● **DATA RECORDS**:
——————

(* ===== verification/BitopsField.v ===== *)
(** * Bit fields

    BITFIELD and BITFIELD_RO refine their specification: each of their operations
    reads or writes the number of a field, wraps around, saturates or fails as it
    was asked to, and sees what the operations before it have written. *)
From stdpp Require Import gmap strings.
From S2P Require Import Prelude Mem NumStr Bitops BitString BitSearch BitField BitopsCommand BitopsSpec BitopsRefine.

Local Open Scope Z_scope.

(** What a check returns decides what is stored. *)
Lemma check_stored ow lo hi wrap z limit code lim : check_ok ow lo hi wrap z limit (code, lim) ->
  stored ow lo hi wrap z = if negb (code =? 0) && bool_decide (ow = BFOVERFLOW_FAIL) then None else Some (if negb (code =? 0) then lim else z).
Proof.
  unfold check_ok. destruct (_ && _) eqn:E; [intros [= -> ->]; unfold stored; by rewrite E|]. cbn [fst snd]. intros [Hc Hs]. rewrite (proj2 (Z.eqb_neq _ _) Hc). cbn [negb andb].
  destruct (decide (ow = BFOVERFLOW_FAIL)) as [->|Hne]; [unfold stored; by rewrite E|]. rewrite bool_decide_eq_false_2 by done. by apply Hs.
Qed.

Section Field.
Context `{Heap} (proto_max_bulk_len : Z).
Hypothesis Hlim : bit_limits proto_max_bulk_len.
Local Abbreviation value_is := (value_repr proto_max_bulk_len).
Local Abbreviation string_is := (string_is proto_max_bulk_len).
Local Abbreviation db_is := (bdb_repr proto_max_bulk_len).
Local Abbreviation refines := (bit_refines proto_max_bulk_len).

(** ** Arguments *)

Record op_wf (op : bitfieldOp) : Prop := {
  ow_bits : 1 <= op_bits op <= 64;
  ow_unsigned : op_sign op = false -> op_bits op <= 63;
  ow_offset : 0 <= op_offset op /\ op_offset op / 8 < proto_max_bulk_len;
  ow_value : - 2 ^ 63 <= op_i64 op < 2 ^ 63;
}.

Lemma type_range o sign bits : getBitfieldTypeFromArgument o = Some (sign, bits) -> 1 <= bits <= 64 /\ (sign = false -> bits <= 63).
Proof.
  unfold getBitfieldTypeFromArgument. destruct (string2ll _) as [n|]; [|by repeat case_bool_decide].
  repeat case_bool_decide; try done; (destruct (_ || _) eqn:E; [done|]); intros [= <- <-]; rewrite !orb_false_iff in E; cbn [negb andb] in E; rewrite ?Z.ltb_ge in E; split; (lia || done).
Qed.

Lemma parse_op_wf code ow ty off val op : parse_op proto_max_bulk_len false code ow ty off val = inr op -> op_wf op.
Proof.
  unfold parse_op. destruct (getBitfieldTypeFromArgument ty) as [[sign bits]|] eqn:Et; [|done]. apply type_range in Et as [Hb Hu].
  destruct (getBitOffsetFromArgument _ _ _ _ _) as [o|] eqn:Eo; [|done]. apply parse_offset_range in Eo. destruct val as [val|]; [|by intros [= <-]].
  destruct (string2ll val) as [i|] eqn:Ei; [|done]. apply string2ll_sound in Ei as [Hi _]. unfold LLONG_MIN, LLONG_MAX in Hi. intros [= <-]. split; cbn; (done || lia).
Qed.

Lemma parse_ops_wf args ow ops : parse_ops proto_max_bulk_len false args ow = inr ops -> Forall op_wf ops.
Proof.
  revert ow ops. induction args as [args IH] using (induction_ltof1 _ length). unfold ltof in IH. intros ow ops. destruct args as [|subcmd rest]; [by intros [= <-]|].
  assert (forall code ty off val rest', (length rest' < S (length rest))%nat ->
    match parse_op proto_max_bulk_len false code ow ty off val with
    | inl e => inl e
    | inr op => match parse_ops proto_max_bulk_len false rest' ow with inl e => inl e | inr ops0 => inr (op :: ops0) end
    end = inr ops -> Forall op_wf ops) as Hop.
  { intros code ty off val rest' Hr. destruct (parse_op _ _ _ _ _ _ _) as [|op] eqn:Eop; [done|]. destruct (parse_ops _ _ rest' ow) as [|ops'] eqn:Er; [done|]. intros [= <-].
    constructor; [by eapply parse_op_wf|]. by eapply (IH rest'). }
  cbn [parse_ops]. repeat (match goal with |- context [if ?b then _ else _] => destruct b end; [|]); try done;
    destruct rest as [|x1 [|x2 [|x3 rest']]]; try done; try (apply Hop; cbn; lia); destruct (parse_owtype x1); try done; apply IH; cbn; lia.
Qed.

(** ** Writing *)

Lemma field_old s l op : string_is s l -> op_wf op -> op_offset op + op_bits op <= Z.of_nat (length l) ->
  (if op_sign op then getSignedBitfield s (op_offset op) (op_bits op) else getUnsignedBitfield s (op_offset op) (op_bits op)) = Ret (field_num op l).
Proof.
  intros (Hb & <- & _) [Hbits Hu [Ho _] _] Hfit. unfold field_num. rewrite <- (Z2Nat.id (op_offset op)), <- (Z2Nat.id (op_bits op)), !Nat2Z.id by lia.
  destruct (op_sign op); [apply getSigned_spec|apply getUnsigned_spec]; (done || lia).
Qed.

——————

● **PROBLEM**: Here the output must be the lines above from the line with "BITFIELD and BITFIELD_RO" to the line with "From stdpp Require Import gmap strings.", both included, duplicated word for word and nothing else.

● **SOLUTION**:
    BITFIELD and BITFIELD_RO refine their specification: each of their operations
    reads or writes the number of a field, wraps around, saturates or fails as it
    was asked to, and sees what the operations before it have written. *)
From stdpp Require Import gmap strings.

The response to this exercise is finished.